Some states provide for additional theories of liability like the peculiar risk doctrine and strict liability. Each state is different with the applicability of these concepts differ across the country.
There are several available defenses to harm and damage caused by an owner, contractor or independent contractor, or their employees when cranes like this fail. One of the first things lawyers look for in defending these cases is to determine whether or not certain pre-filing documents such as a certificate of merit, have been properly prepared and filed. Again, there are different requirements in different states depending on the type of business and parties to an action.

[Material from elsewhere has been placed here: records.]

(* ===== verification/NetIPText.v ===== *)
(** * Texts of addresses and prefixes (package [net/netip])

    [netip.ParseAddr] and [netip.ParsePrefix], as the ABAC documents use them.
    The callers only test whether parsing failed, so every error is [None].
    An IPv6 address under construction is a list of 16-bit groups. *)

From Stdlib Require Import Ascii.
From S2P Require Import Prelude Strconv GoStrings NetIP.

#[local] Open Scope Z_scope.

(** ** Definitions *)

(** [parseIPv4Fields]: the octets before the current one, the value and the
    number of digits of the current one. *)
Fixpoint parseIPv4Fields (octets : list Z) (val digLen : Z) (s : string) : option (list Z) :=
  match s with
  | EmptyString => if (length octets <? 3)%nat then None else Some (octets ++ [val])
  | String c rest =>
      match digit c with
      | Some d =>
          if (digLen =? 1) && (val =? 0) then None
          else if 255 <? val * 10 + d then None
          else parseIPv4Fields octets (val * 10 + d) (digLen + 1) rest
      | None =>
          if negb (bool_decide (c = "."%char)) then None
          else if (digLen =? 0) || bool_decide (rest = EmptyString) then None
          else if (length octets =? 3)%nat then None
          else parseIPv4Fields (octets ++ [val]) 0 0 rest
      end
  end.

Definition parseIPv4 (s : string) : option Addr :=
  octets ← parseIPv4Fields [] 0 0 s;
  Some (Addr4 (digits_value 256 octets)).

Definition hex_digit_value (c : ascii) : option Z :=
  let n := Z.of_nat (nat_of_ascii c) in
  if (48 <=? n) && (n <=? 57) then Some (n - 48)
  else if (97 <=? n) && (n <=? 102) then Some (n - 87)
  else if (65 <=? n) && (n <=? 70) then Some (n - 55)
  else None.

(** A group of hexadecimal digits: its value, its length and the rest. *)
Fixpoint parse_group (off acc : Z) (s : string) : option (Z * Z * string) :=
  match s with
  | EmptyString => Some (acc, off, s)
  | String c rest =>
      match hex_digit_value c with
      | None => Some (acc, off, s)
      | Some d => if (3 <? off) || (65535 <? acc * 16 + d) then None else parse_group (off + 1) (acc * 16 + d) rest
      end
  end.

(** The loop of [parseIPv6]: [fuel] groups are missing; returns the groups, the
    position of the ellipsis and the text that is left. *)
Fixpoint parse_groups (fuel : nat) (groups : list Z) (ellipsis : option nat) (s : string) :
    option (list Z * option nat * string) :=
  match fuel with
  | O => Some (groups, ellipsis, s)
  | S fuel =>
      '(acc, off, rest) ← parse_group 0 0 s;
      if off =? 0 then None
      else match rest with
      | EmptyString => Some (groups ++ [acc], ellipsis, EmptyString)
      | String c more =>
          if bool_decide (c = "."%char) then
            if bool_decide (ellipsis = None) && negb (length groups =? 6)%nat then None
            else if (8 <? length groups + 2)%nat then None
            else
              octets ← parseIPv4Fields [] 0 0 s;
              match octets with
              | [a; b; c; d] => Some (groups ++ [a * 256 + b; c * 256 + d], ellipsis, EmptyString)
              | _ => None
              end
          else if negb (bool_decide (c = ":"%char)) then None
          else match more with
          | EmptyString => None
          | String c' more' =>
              if bool_decide (c' = ":"%char) then
                if bool_decide (is_Some ellipsis) then None
                else
                  let groups := groups ++ [acc] in
                  if bool_decide (more' = EmptyString) then Some (groups, Some (length groups), EmptyString)
                  else parse_groups fuel groups (Some (length groups)) more'
              else parse_groups fuel (groups ++ [acc]) ellipsis more
          end
      end
  end.

(** The eight groups, the ellipsis expanded. *)
Definition expand_ellipsis (groups : list Z) (ellipsis : option nat) : option (list Z) :=
  if (length groups <? 8)%nat then
    position ← ellipsis;
    Some (take position groups ++ replicate (8 - length groups) 0 ++ drop position groups)
  else match ellipsis with Some _ => None | None => Some groups end.

(** The text before and after the first occurrence of a character. *)
Fixpoint cut_at (mark : ascii) (s : string) : string * option string :=
  match s with
  | EmptyString => (EmptyString, None)
  | String c rest =>
      if bool_decide (c = mark) then (EmptyString, Some rest)
      else let '(before, after) := cut_at mark rest in (String c before, after)
  end.

Definition parseIPv6 (input : string) : option Addr :=
  let '(s, zone) := cut_at "%"%char input in
  if bool_decide (zone = Some EmptyString) then None
  else
    let zone := default EmptyString zone in
    let leading := strings_HasPrefix s "::" in
    let s := if leading then string_drop 2 s else s in
    if leading && bool_decide (s = EmptyString) then Some (Addr6 0 zone)
    else
      '(groups, ellipsis, rest) ← parse_groups 8 [] (if leading then Some 0%nat else None) s;
      if negb (bool_decide (rest = EmptyString)) then None
      else
        groups ← expand_ellipsis groups ellipsis;
        Some (Addr6 (digits_value 65536 groups) zone).

Fixpoint ParseAddr_scan (input s : string) : option Addr :=
  match s with
  | EmptyString => None
  | String c rest =>
      if bool_decide (c = "."%char) then parseIPv4 input
      else if bool_decide (c = ":"%char) then parseIPv6 input
      else if bool_decide (c = "%"%char) then None
      else ParseAddr_scan input rest
  end.

Definition netip_ParseAddr (s : string) : option Addr := ParseAddr_scan s s.

(** The text before and after the last slash. *)
Fixpoint cut_last_slash (s : string) : option (string * string) :=
  match s with
  | EmptyString => None
  | String c rest =>
      match cut_last_slash rest with
      | Some (before, after) => Some (String c before, after)
      | None => if bool_decide (c = "/"%char) then Some (EmptyString, rest) else None
      end
  end.

Definition netip_ParsePrefix (s : string) : option Prefix :=
  '(addr, bits_text) ← cut_last_slash s;
  ip ← netip_ParseAddr addr;
  if addr_hasZone ip then None
  else
    let leading := match bits_text with
      | String c (String _ _) => negb (bool_decide (digit c = None)) && negb (bool_decide (digit c = Some 0))
      | _ => true
      end in
    if negb leading then None
    else
      bits ← ParseInt bits_text;
      if (bits <? 0) || (addr_BitLen ip <? bits) then None
      else Some (netip_PrefixFrom ip bits).

#[global] Arguments netip_ParseAddr : simpl never.
#[global] Arguments netip_ParsePrefix : simpl never.

(** ** Parsed addresses *)

Lemma parseIPv4Fields_octets octets val digLen s fields :
  Forall (λ d, 0 ≤ d < 256) octets → 0 ≤ val < 256 → (length octets ≤ 3)%nat →
  parseIPv4Fields octets val digLen s = Some fields → length fields = 4%nat ∧ Forall (λ d, 0 ≤ d < 256) fields.
Proof.
  revert octets val digLen. induction s as [|c s IH]; intros octets val digLen Ho Hv Hl; simpl.
  - destruct (Nat.ltb_spec (length octets) 3); [done|]. intros [= <-]. rewrite length_app, Forall_app, Forall_singleton.
    simpl. split; [lia|done].
  - destruct (digit c) as [d|] eqn:Ed.
    + destruct (_ && _); [done|]. destruct (Z.ltb_spec 255 (val * 10 + d)); [done|]. pose proof (digit_range _ _ Ed).
      apply IH; [done|lia|done].
    + destruct (negb _); [done|]. destruct (_ || _); [done|]. destruct (Nat.eqb_spec (length octets) 3); [done|].
      apply IH; [by apply Forall_app; split; [|constructor]|lia|rewrite length_app; simpl; lia].
Qed.

Lemma hex_digit_range c d : hex_digit_value c = Some d → 0 ≤ d < 16.
Proof. unfold hex_digit_value. repeat case_match; intros; simplify_eq; reflect_bools; lia. Qed.

Lemma parse_group_range off acc s acc' off' rest :
  0 ≤ acc < 65536 → parse_group off acc s = Some (acc', off', rest) → 0 ≤ acc' < 65536.
Proof.
  revert off acc. induction s as [|c s IH]; intros off acc Ha; simpl; [by intros [= <- _ _]|].
  destruct (hex_digit_value c) as [d|] eqn:Ed; [|by intros [= <- _ _]]. pose proof (hex_digit_range _ _ Ed).
  destruct (3 <? off); [done|]. destruct (Z.ltb_spec 65535 (acc * 16 + d)); [done|]. apply IH. lia.
Qed.

Definition groups_ok (groups : list Z) : Prop := Forall (λ g, 0 ≤ g < 65536) groups.

Lemma parse_groups_ok fuel groups ellipsis s groups' ellipsis' rest :
  groups_ok groups → (length groups + fuel = 8)%nat →
  parse_groups fuel groups ellipsis s = Some (groups', ellipsis', rest) → groups_ok groups' ∧ (length groups' ≤ 8)%nat.
Proof.
  revert groups ellipsis s. induction fuel as [|fuel IH]; intros groups ellipsis s Hg Hf.
  { simpl. intros [= <- _ _]. split; [done|lia]. }
  cbn [parse_groups]. destruct (parse_group 0 0 s) as [[[acc off] more]|] eqn:Eg; simpl; [|done].
  apply parse_group_range in Eg; [|lia]. destruct (off =? 0); [done|].
  assert (groups_ok (groups ++ [acc])) as Hg' by (apply Forall_app; by split; [|constructor]).
  assert (length (groups ++ [acc]) + fuel = 8)%nat as Hf' by (rewrite length_app; simpl; lia).
  destruct more as [|c more]; [intros [= <- _ _]; split; [done|lia]|].
  destruct (bool_decide (c = "."%char)).
  - destruct (_ && _); [done|]. destruct (Nat.ltb_spec 8 (length groups + 2)); [done|].
    destruct (parseIPv4Fields [] 0 0 s) as [octets|] eqn:Eo; simpl; [|done].
    destruct octets as [|o1 [|o2 [|o3 [|o4 [|]]]]]; try done. intros [= <- _ _].
    apply parseIPv4Fields_octets in Eo as [_ Ho]; [|done|lia|simpl; lia]. rewrite !Forall_cons in Ho.
    destruct Ho as (? & ? & ? & ? & _). rewrite length_app. split; [|simpl; lia].
    apply Forall_app. split; [done|]. repeat constructor; lia.
  - destruct (negb _); [done|]. destruct more as [|c' more]; [done|]. destruct (bool_decide (c' = ":"%char)).
    + destruct (bool_decide (is_Some ellipsis)); [done|]. destruct (bool_decide (more = EmptyString)).
      * intros [= <- _ _]. split; [done|lia].
      * by apply IH.
    + by apply IH.
Qed.

Lemma expand_ellipsis_ok groups ellipsis groups' :
  groups_ok groups → (length groups ≤ 8)%nat → expand_ellipsis groups ellipsis = Some groups' →
  groups_ok groups' ∧ length groups' = 8%nat.
Proof.
  intros Hg Hl. unfold expand_ellipsis. destruct (Nat.ltb_spec (length groups) 8).
  - destruct ellipsis as [position|]; simpl; [|done]. intros [= <-]. split.
    + apply Forall_app. split; [by apply Forall_take|]. apply Forall_app. split; [by apply Forall_replicate|by apply Forall_drop].
    + rewrite !length_app, length_replicate, length_take, length_drop. lia.
  - destruct ellipsis; [done|]. intros [= <-]. split; [done|lia].
Qed.

Lemma parseIPv4_ok s ip : parseIPv4 s = Some ip → addr_ok ip ∧ ip ≠ AddrZero.
Proof.
  unfold parseIPv4. destruct (parseIPv4Fields [] 0 0 s) as [octets|] eqn:E; simpl; [|done]. intros [= <-]. split; [|done].
  apply parseIPv4Fields_octets in E as [Hl Ho]; [|done|lia|simpl; lia].
  pose proof (digits_value_range 256 octets ltac:(lia) Ho) as Hr. rewrite Hl in Hr. exact Hr.
Qed.

Lemma parseIPv6_ok s ip : parseIPv6 s = Some ip → addr_ok ip ∧ ip ≠ AddrZero.
Proof.
  unfold parseIPv6. destruct (cut_at _ s) as [text zone]. destruct (bool_decide _); [done|].
  destruct (_ && _); [by intros [= <-]|]. destruct (parse_groups _ _ _ _) as [[[groups ellipsis] rest]|] eqn:E; simpl; [|done].
  destruct (negb _); [done|]. destruct (expand_ellipsis groups ellipsis) as [groups'|] eqn:Ee; simpl; [|done]. intros [= <-].
  split; [|done]. apply parse_groups_ok in E as [Hg Hl]; [|constructor|done].
  apply expand_ellipsis_ok in Ee as [Hg' Hl']; [|done..].
  pose proof (digits_value_range 65536 groups' ltac:(lia) Hg') as Hr. rewrite Hl' in Hr. exact Hr.
Qed.

(** Parsed addresses are addresses of their family, and never the zero value. *)
Lemma ParseAddr_ok s ip : netip_ParseAddr s = Some ip → addr_ok ip ∧ ip ≠ AddrZero.
Proof.
  unfold netip_ParseAddr. generalize s at 2 as rest. induction rest as [|c rest IH]; cbn [ParseAddr_scan]; [done|].
  destruct (bool_decide _); [apply parseIPv4_ok|]. destruct (bool_decide _); [apply parseIPv6_ok|].
  by destruct (bool_decide _).
Qed.

(** Parsed prefixes are valid, so [Contains] compares their leading bits. *)
Lemma ParsePrefix_ok s p : netip_ParsePrefix s = Some p → prefix_ok p ∧ prefix_IsValid p = true.
Proof.
  unfold netip_ParsePrefix. destruct (cut_last_slash s) as [[addr text]|]; simpl; [|done].
  destruct (netip_ParseAddr addr) as [ip|] eqn:E; simpl; [|done]. apply ParseAddr_ok in E as [Hok Hz].
  destruct (addr_hasZone ip) eqn:Hzone; [done|]. case_match; [done|]. destruct (ParseInt text) as [bits|]; simpl; [|done].
  destruct (_ || _) eqn:Hr; [done|]. intros [= <-]. reflect_bools. unfold netip_PrefixFrom, prefix_ok, prefix_IsValid. simpl.
  rewrite bool_decide_false by done. rewrite (proj2 (Z.leb_le 0 bits)), (proj2 (Z.leb_le bits _)) by lia. simpl.
  destruct ip as [|b|b z]; [done|..]; simpl in *; (split; [|by apply Z.ltb_lt; lia]); (split_and!; [done|done|lia|lia|done]).
Qed.

(** ** Examples *)

Example parse_v4 : netip_ParseAddr "192.168.0.1" = Some (Addr4 3232235521).
Proof. vm_compute. reflexivity. Qed.

Example parse_v6 : netip_ParseAddr "fe80::1%eth0" = Some (Addr6 (0xfe80 * 2 ^ 112 + 1) "eth0").
Proof. vm_compute. reflexivity. Qed.

Example parse_embedded : netip_ParseAddr "::ffff:10.0.0.1" = Some (Addr6 (0xffff * 2 ^ 32 + 0x0a000001) "").
Proof. vm_compute. reflexivity. Qed.

Example parse_rejects :
  netip_ParseAddr <$> ["1.2.3"; "01.2.3.4"; "1.2.3.256"; "1::2::3"; "::1%"; "12345::"; "1:2:3:4:5:6:7:8::"; "10"] =
  replicate 8 None.
Proof. vm_compute. reflexivity. Qed.

Example parse_prefix : netip_ParsePrefix "10.0.0.0/8" = Some (mkPrefix (Addr4 167772160) 9).
Proof. vm_compute. reflexivity. Qed.

Example parse_prefix_rejects :
  netip_ParsePrefix <$> ["10.0.0.0/33"; "10.0.0.0/08"; "10.0.0.0/+8"; "10.0.0.0"; "fe80::%a/64"] = replicate 5 None.
Proof. vm_compute. reflexivity. Qed.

Other defenses injured people and businesses need to be aware of are often called the statutes of limitations. What this means is that claims and lawsuits being brought for harm and damage caused by this crane collapse will need to be brought within a certain period. This may be as short as a few months to as long as four years or longer depending on the parties, issues, and state. The bottom line and take-a-way from this post are for you to understand that it’s critically important for people to take proper immediate action to protect their rights. Otherwise, they may waive their rights forever.

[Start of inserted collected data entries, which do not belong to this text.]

(** The members of an object after its opening brace: the texts of the keys
    and of the values. *)
Fixpoint members_loop (fuel : nat) (s : string) : option (list (string * string)) :=
  match fuel with
  | O => None
  | S fuel =>
      '(key, s) ← next_value s;
      s ← expect ":" s;
      '(value, s) ← next_value s;
      match expect "," s with
      | Some s => members ← members_loop fuel s; Some ((key, value) :: members)
      | None => _ ← expect "}" s; Some [(key, value)]
      end
  end.

Definition object_members (s : string) : option (list (string * string)) :=
  s ← expect "{" s;
  match expect "}" s with
  | Some _ => Some []
  | None => members_loop (String.length s) s
  end.

Fixpoint elements_loop (fuel : nat) (s : string) : option (list string) :=
  match fuel with
  | O => None
  | S fuel =>
      '(value, s) ← next_value s;
      match expect "," s with
      | Some s => values ← elements_loop fuel s; Some (value :: values)
      | None => _ ← expect "]" s; Some [value]
      end
  end.

Definition array_elements (s : string) : option (list string) :=
  s ← expect "[" s;
  match expect "]" s with
  | Some _ => Some []
  | None => elements_loop (String.length s) s
  end.

(** ** Layout

    What [Marshal] writes, as a tree of texts: literals, arrays and objects
    (whose keys are quoted texts); [print] is the layout of [MarshalIndent]
    with an empty prefix and an indentation of two spaces. *)

#[warnings="-register-all"]
Inductive json :=
| Literal (text : string)
| Array (elements : list json)
| Object (members : list (string * json)).

Fixpoint spaces (depth : nat) : string :=
  match depth with O => EmptyString | S depth => "  " +:+ spaces depth end.

Definition newline_indent (depth : nat) : string := String (ascii_of_nat 10) (spaces depth).

Fixpoint print (depth : nat) (v : json) : string :=
  match v with
  | Literal text => text
  | Array [] => "[]"
  | Array (first :: others) =>
      "[" +:+ newline_indent (S depth) +:+ print (S depth) first +:+
      foldr (λ element rest, "," +:+ newline_indent (S depth) +:+ print (S depth) element +:+ rest)
            (newline_indent depth +:+ "]") others
  | Object [] => "{}"
  | Object ((key, first) :: others) =>
      "{" +:+ newline_indent (S depth) +:+ key +:+ ": " +:+ print (S depth) first +:+
      foldr (λ member rest, "," +:+ newline_indent (S depth) +:+ member.1 +:+ ": " +:+ print (S depth) member.2 +:+ rest)
            (newline_indent depth +:+ "}") others
  end.
(* ===== verification/JSONValues.v ===== *)
(** * JSON values of Go types (encoding/json)

    [Marshal] and [Unmarshal] for the kinds of types the policy documents are
    made of: strings, booleans, integers, slices, pointers and structs with
    tags. An encoder gives the tree [Marshal] writes ([None]: a value it
    rejects). A decoder gives the value of a zero variable after some texts
    have been decoded into it one after another, which is what happens to a
    field whose member is repeated in an object: [Unmarshal] does not clear a
    variable, it stores into it. *)

From Stdlib Require Import Ascii.
From stdpp Require Import pretty.
From S2P Require Import Prelude GoStrings Strconv JSON UTF8 JSONText.

#[local] Open Scope Z_scope.

Definition encoder (A : Type) : Type := A → option json.
Definition decoder (A : Type) : Type := list string → option A.

(** ** Scalars *)

Definition is_null (text : string) : bool := bool_decide (text = "null").

(** [null] leaves a scalar as it is. *)
Definition decode_scalar {A} (zero : A) (read : string → option A) : decoder A := λ texts,
  foldl (λ current text, value ← current; if is_null text then Some value else read text) (Some zero) texts.

Definition decode_string : decoder string := decode_scalar "" unquote.
Definition encode_string : encoder string := λ s, Some (Literal (appendString s)).

Definition read_bool (text : string) : option bool :=
  if bool_decide (text = "true") then Some true
  else if bool_decide (text = "false") then Some false else None.

Definition decode_bool : decoder bool := decode_scalar false read_bool.
Definition encode_bool : encoder bool := λ b, Some (Literal (if b then "true" else "false")).

Definition decode_uint64 : decoder Z := decode_scalar 0 ParseUint.
Definition encode_uint64 : encoder Z := λ n, Some (Literal (FormatUint n)).

Definition FormatInt (n : Z) : string := if n <? 0 then "-" +:+ FormatUint (- n) else FormatUint n.

Definition decode_int : decoder Z := decode_scalar 0 ParseInt.
Definition encode_int : encoder Z := λ n, Some (Literal (FormatInt n)).

(** ** Slices

    A list of the model is a slice. The empty list is the nil slice, which is
    written as [null]; a slice that was made is written as an array. An array
    replaces the length of a slice but its elements are decoded into the
    elements the slice already has; [null] and an empty array drop them. *)

Section slices.
Context {A : Type} (encode : encoder A) (decode : decoder A).

(** The texts that were decoded into each element. *)
Definition element_texts (arrays : list (list string)) : list (list string) :=
  (λ i, omap (λ array, array !! i) arrays) <$> seq 0 (max_list (length <$> arrays)).

Definition slice_elements (arrays : list (list string)) : option (list A) :=
  elements ← mapM decode (element_texts arrays);
  Some (take (default 0%nat (length <$> last arrays)) elements).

In many states, employees of owners and contractors are not allowed to sue directly their employer for work-related injuries and damages. Instead, they are required to seek damages through their workers’ compensation laws. There are exceptions to this rule but this defense often bars an employee from suing his employer. And in cases where an employee can bring an action against his employer, assumption of the risk, comparative and contributory negligence defenses may apply.
Once again, we are located in California and do not practice law in the State of New York, nor are we interested in doing so. I think we can all agree that the collapse of this 565-foot crane in New York should not have happened. I’ll be interested in learning what the true cause is and whether or not it could have been prevented.